**What is expected**
Your answer is the lines below, exactly, from the one that contains "Lemma write_loop_ok (fuel" through the one that contains "destruct (write_law _", both included.

**Dataset excerpts**
(** The path of the open file on success. *)
Fixpoint create_posix_id (fuel : nat) (tgt : string) (f : esdm_fragment_t) (s : posix_state)
    : outcome (esdm_status * esdm_fragment_t * string * posix_state) :=
  match fuel with
  | O => Undef
  | S fuel' =>
      let f := withId f (Some (makeId (madeIds s))) in
      let s := PosixState (files s) (S (madeIds s)) in
      dir ← sprintfFragmentDir tgt f;
      let '(ret, fs) := if fs_stat dir (files s) then (Created, files s) else mkdir_recursive dir (files s) in
      let s := PosixState fs (madeIds s) in
      if match ret with CreateError => true | _ => false end then mret (ESDM_ERROR, f, ""%string, s)
      else
        path ← sprintfFragmentPath tgt f;
        let '(fd, fs) := fs_create path (files s) in
        let s := PosixState fs (madeIds s) in
        match fd with
        | Created => mret (ESDM_SUCCESS, f, path, s)
        | AlreadyExists => create_posix_id fuel' tgt f s
        | CreateError => mret (ESDM_ERROR, f, ""%string, s)
        end
  end.

Definition fragment_update (k : nat) (f : esdm_fragment_t) (h : heap) (s : posix_state)
    : outcome (esdm_status * esdm_fragment_t * heap * posix_state) :=
  '(ret, buff, buff_size, h) ← estream_mem_pack_fragment floatCast junk f None h;
  if decide (ret = ESDM_SUCCESS) then
    p ← deref buff;
    m ← view p h;
    let data := read_bytes m 0 buff_size in
    '(ret, f, s) ← match id f with
      | Some _ =>
          path ← sprintfFragmentPath (target k) f;
          '(ret, s) ← entry_update path data true s;
          mret (ret, f, s)
      | None =>
          '(ret, f, path, s) ← create_posix_id (S (length (fs_names (files s)))) (target k) f s;
          if decide (ret = ESDM_SUCCESS) then
            '(ok, fs) ← ea_write_check path data (files s);
            mret (if ok : bool then ESDM_SUCCESS else ESDM_ERROR, f, PosixState fs (madeIds s))
          else mret (ret, f, s)
      end;
    h ← if decide (buff <> buf f) then free buff h else mret h;
    mret (ret, f, h, s)
  else mret (ret, f, h, s).

#[local] Instance posix_backend : DataBackend posix_state := {
  esdmI_backend_fragment_retrieve := fragment_retrieve;
  esdmI_backend_fragment_update := fragment_update;
  esdmI_backend_fragment_delete := fragment_delete
}.

End Posix.

(** * What the operating system promises *)

(** The name of an entry of a directory. *)
Definition fileName (n : string) : Prop := no_slash n = true /\ n <> ""%string /\ n <> "."%string /\ n <> ".."%string.

(** Different path strings can name the same file.  [proper] holds of the paths in a normal form,
    one for each file: relative to the working directory or absolute, without empty components,
    without [.] and [..], and without symbolic links.  [fs_files] and [fs_names] list the files
    with these paths, and the laws are about calls with such paths. *)
Class FileSystemLaws (FS : Type) `{FileSystem FS} := {
  (** The content of the regular files. *)
  fs_files : FS -> string -> option (list Z);
  proper : string -> Prop;
  proper_child d n : proper d -> fileName n -> proper (d ++ "/" ++ n)%string;
  proper_prefix p x : proper (p ++ "/" ++ x)%string -> (1 < String.length p)%nat -> proper p;
  mkdir_law p fs r fs' : fs_mkdir p fs = (r, fs') -> proper p ->
    (forall q, fs_files fs' q = fs_files fs q) /\ (forall n, n ∈ fs_names fs' -> n = p \/ n ∈ fs_names fs) /\
    (fs_interrupts fs' <= fs_interrupts fs)%nat;
  create_law p fs r fs' : fs_create p fs = (r, fs') -> proper p ->
    (forall q, q <> p \/ r <> Created -> fs_files fs' q = fs_files fs q) /\
    (r = Created -> fs_files fs p = None /\ fs_files fs' p = Some []) /\
    (r = AlreadyExists -> p ∈ fs_names fs /\ forall n, n ∈ fs_names fs' -> n ∈ fs_names fs) /\
    (fs_interrupts fs' <= fs_interrupts fs)%nat;
  truncate_law p fs r fs' : fs_truncate p fs = (r, fs') -> proper p ->
    (forall q, q <> p \/ r = false -> fs_files fs' q = fs_files fs q) /\ (r = true -> fs_files fs' p = Some []);
  write_law p data fs old r fs' : fs_write p data fs = (r, fs') -> proper p -> fs_files fs p = Some old -> data <> [] ->
    (forall q, q <> p -> fs_files fs' q = fs_files fs q) /\ (fs_interrupts fs' <= fs_interrupts fs)%nat /\
    match r with
    | IoDone n => 0 < n <= Z.of_nat (length data) /\ fs_files fs' p = Some (old ++ take (Z.to_nat n) data)
    | IoInterrupted => fs_files fs' p = Some old /\ (fs_interrupts fs' < fs_interrupts fs)%nat
    | IoError => True
    end;
  read_law p pos len fs file r fs' : fs_read p pos len fs = (r, fs') -> proper p -> fs_files fs p = Some file ->
    0 <= pos <= Z.of_nat (length file) -> 0 < len ->
    (forall q, fs_files fs' q = fs_files fs q) /\ (fs_interrupts fs' <= fs_interrupts fs)%nat /\
    match r with
    | IoDone data => data = take (length data) (drop (Z.to_nat pos) file) /\ Z.of_nat (length data) <= len /\
                     (data = [] -> pos = Z.of_nat (length file))
    | IoInterrupted => (fs_interrupts fs' < fs_interrupts fs)%nat
    | IoError => True
    end;
  unlink_law p fs r fs' : fs_unlink p fs = (r, fs') -> proper p ->
    (forall q, q <> p \/ r = false -> fs_files fs' q = fs_files fs q) /\ (r = true -> fs_files fs' p = None);
  rmdir_law p fs r fs' : fs_rmdir p fs = (r, fs') -> proper p -> forall q, fs_files fs' q = fs_files fs q
}.

(** A file system has room for [fs_capacity] names. *)
Class BoundedNames (FS : Type) `{FileSystem FS} := {
  fs_capacity : nat;
  names_capacity fs : (length (fs_names fs) <= fs_capacity)%nat
}.

(** [read()] and [write()] on an open file fail with [EINTR] only. *)
Class IoWorks (FS : Type) `{FileSystemLaws FS} : Prop := {
  write_works p data fs : is_Some (fs_files fs p) -> (fs_write p data fs).1 <> IoError;
  read_works p pos len fs : is_Some (fs_files fs p) -> (fs_read p pos len fs).1 <> IoError
}.

Lemma sprintf_path_ok (text : string) : Z.of_nat (String.length text) < PATH_MAX -> sprintf_path text = Done text.
Proof. intros Hlen. unfold sprintf_path. apply Z.ltb_lt in Hlen as ->. done. Qed.

Lemma prefix_all (n : nat) (s : string) : (String.length s <= n)%nat -> String.substring 0 n s = s.
Proof. revert n. induction s as [| c s IH]; intros [| n] Hl; simpl in *; [done | done | lia |]. f_equal. apply IH. lia. Qed.

Lemma prefix_cut (k : nat) (s : string) (c : ascii) : String.get k s = Some c -> 
  exists x, s = (String.substring 0 k s ++ String c x)%string /\ String.length (String.substring 0 k s) = k.
Proof.
  revert s. induction k as [| k IH]; intros [| d s] Hg; simpl in Hg; try done; [injection Hg as ->; by exists s |].
  destruct (IH s Hg) as (x & E & El). exists x. simpl. rewrite El. split; [by rewrite E at 1 | done].
Qed.

Section Helpers.

Context {FS : Type} `{FileSystemLaws FS}.

Lemma write_loop_ok (fuel : nat) (p : string) (data old : list Z) (fs : FS) :
  proper p -> fs_files fs p = Some old -> (length data + fs_interrupts fs <= fuel)%nat ->
  completes (IoWorks FS) (write_loop fuel p data fs) (fun '(ok, fs') =>
    ok = true /\ (forall q, q <> p -> fs_files fs' q = fs_files fs q) /\ fs_files fs' p = Some (old ++ data)).
Proof.
  intros Hpr. revert data old fs. induction fuel as [| fuel IH]; intros data old fs Hp Hfuel.
  { destruct data; [| simpl in Hfuel; lia]. apply completes_done. by rewrite app_nil_r. }
  destruct data as [| x data]; [apply completes_done; by rewrite app_nil_r |].
  cbn [write_loop]. destruct (fs_write p (x :: data) fs) as [r fs1] eqn:E.
  destruct (write_law _ _ _ _ _ _ E Hpr Hp) as (Hoth & Hint & Hr); [done |]. destruct r as [n | |].
  - destruct Hr as [Hn Hfile]. eapply completes_mono.
    { apply (IH (drop (Z.to_nat n) (x :: data)) (old ++ take (Z.to_nat n) (x :: data)) fs1); [done | rewrite length_drop; simpl in *; lia]. }
    intros [ok fs2] (-> & Hoth2 & Hdata). split; [done |]. split; [intros q Hq; by rewrite Hoth2, Hoth |].
    by rewrite Hdata, <- app_assoc, take_drop.
  - destruct Hr as [Hsame Hlt]. eapply completes_mono; [apply (IH (x :: data) old fs1); [done | lia] |].
    intros [ok fs2] (-> & Hoth2 & Hdata). split; [done |]. split; [intros q Hq; by rewrite Hoth2, Hoth | done].
  - left. split; [done |]. intros W. apply (write_works p (x :: data) fs); [by eexists | by rewrite E].
Qed.

Lemma write_check_ok (p : string) (data old : list Z) (fs : FS) :
  proper p -> fs_files fs p = Some old ->
  completes (IoWorks FS) (ea_write_check p data fs) (fun '(ok, fs') =>
    ok = true /\ (forall q, q <> p -> fs_files fs' q = fs_files fs q) /\ fs_files fs' p = Some (old ++ data)).
Proof. intros Hpr Hp. unfold ea_write_check. by apply write_loop_ok. Qed.

Lemma read_loop_ok (fuel : nat) (p : string) (len : Z) (got file : list Z) (fs : FS) :
  proper p -> fs_files fs p = Some file -> got = take (length got) file -> 0 <= len ->
  Z.of_nat (length got) + len <= Z.of_nat (length file) -> (Z.to_nat len + fs_interrupts fs <= fuel)%nat ->
  completes (IoWorks FS) (read_loop fuel p len got fs) (fun '(ok, data, fs') =>
    ok = true /\ (forall q, fs_files fs' q = fs_files fs q) /\
    data = take (length data) file /\ Z.of_nat (length data) = Z.of_nat (length got) + len).
Proof.
  intros Hpr. revert len got fs. induction fuel as [| fuel IH]; intros len got fs Hp Hgot Hlen Hfile Hfuel; cbn [read_loop];
    destruct (Z.leb_spec len 0); try lia; try (apply completes_done; repeat (split; [done || lia |]); lia).
  destruct (fs_read p (Z.of_nat (length got)) len fs) as [r fs1] eqn:E.
  destruct (read_law _ _ _ _ _ _ _ E Hpr Hp) as (Hsame & Hint & Hr); [lia | lia |]. destruct r as [data | |].
  - destruct Hr as (Hdata & Hl & Hnil). destruct data as [| x data]; [specialize (Hnil eq_refl); lia |].
    rewrite Nat2Z.id in Hdata. set (new := x :: data) in *.
    eapply completes_mono; [apply (IH (len - Z.of_nat (length new)) (got ++ new) fs1) |].
    + by rewrite Hsame.
    + rewrite length_app, <- take_take_drop, <- Hgot. f_equal. exact Hdata.
    + lia.
    + rewrite length_app. lia.
    + subst new. simpl length in *. lia.
    + intros [[ok res] fs2] (-> & Hsame2 & Hres & Hle). split; [done |]. split; [intros q; by rewrite Hsame2, Hsame |]. split; [done |].
      rewrite length_app in Hle. lia.
  - eapply completes_mono; [apply (IH len got fs1); [by rewrite Hsame | done | done | done | lia] |].
    intros [[ok res] fs2] (-> & Hsame2 & Hres). split; [done |]. split; [intros q; by rewrite Hsame2, Hsame | done].
  - left. split; [done |]. intros W. apply (read_works p (Z.of_nat (length got)) len fs); [by eexists | by rewrite E].
Qed.

Lemma length_prefix (n : nat) (s : string) : (String.length (String.substring 0 n s) <= String.length s)%nat.
Proof. revert n. induction s as [| c s IH]; intros [| n]; simpl; [lia | lia | lia |]. specialize (IH n). lia. Qed.

Lemma mkdir_loop_ok (n k : nat) (tmp : string) (fs fs' : FS) (r : create_result) :
  mkdir_loop n k tmp fs = (r, fs') -> proper tmp ->
  (forall q, fs_files fs' q = fs_files fs q) /\
  (forall nm, nm ∈ fs_names fs' -> nm ∈ fs_names fs \/ (String.length nm <= String.length tmp)%nat) /\
  (fs_interrupts fs' <= fs_interrupts fs)%nat.
Proof.
  intros E Hpr. revert k fs E. induction n as [| n IH]; intros k fs E; cbn [mkdir_loop] in E.
  { apply mkdir_law in E as (Hsame & Hn & Hi); [| done]. split; [done |]. split; [| done].
    intros nm Hnm. destruct (Hn nm Hnm) as [-> | ?]; [by right | by left]. }
  apply IH in E as (Hsame & Hn & Hi). case_decide as Hk; [| done]. destruct Hk as [Hk H1].
  destruct (prefix_cut _ _ _ Hk) as (x & Ex & El).
  destruct (fs_mkdir (String.substring 0 k tmp) fs) as [r1 fs1] eqn:E1. apply mkdir_law in E1 as (Hsame1 & Hn1 & Hi1).
  2: { apply (proper_prefix _ x); [change ("/" ++ x)%string with (String "/" x); by rewrite <- Ex | lia]. }
  simpl in *. split; [intros q; by rewrite Hsame, Hsame1 |]. split; [| lia]. intros nm Hnm. destruct (Hn nm Hnm) as [Hnm1 | ?]; [| by right].
  destruct (Hn1 nm Hnm1) as [-> | ?]; [right; apply length_prefix | by left].
Qed.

**Completed exercise**
Lemma write_loop_ok (fuel : nat) (p : string) (data old : list Z) (fs : FS) :
  proper p -> fs_files fs p = Some old -> (length data + fs_interrupts fs <= fuel)%nat ->
  completes (IoWorks FS) (write_loop fuel p data fs) (fun '(ok, fs') =>
    ok = true /\ (forall q, q <> p -> fs_files fs' q = fs_files fs q) /\ fs_files fs' p = Some (old ++ data)).
Proof.
  intros Hpr. revert data old fs. induction fuel as [| fuel IH]; intros data old fs Hp Hfuel.
  { destruct data; [| simpl in Hfuel; lia]. apply completes_done. by rewrite app_nil_r. }
  destruct data as [| x data]; [apply completes_done; by rewrite app_nil_r |].
  cbn [write_loop]. destruct (fs_write p (x :: data) fs) as [r fs1] eqn:E.
  destruct (write_law _ _ _ _ _ _ E Hpr Hp) as (Hoth & Hint & Hr); [done |]. destruct r as [n | |].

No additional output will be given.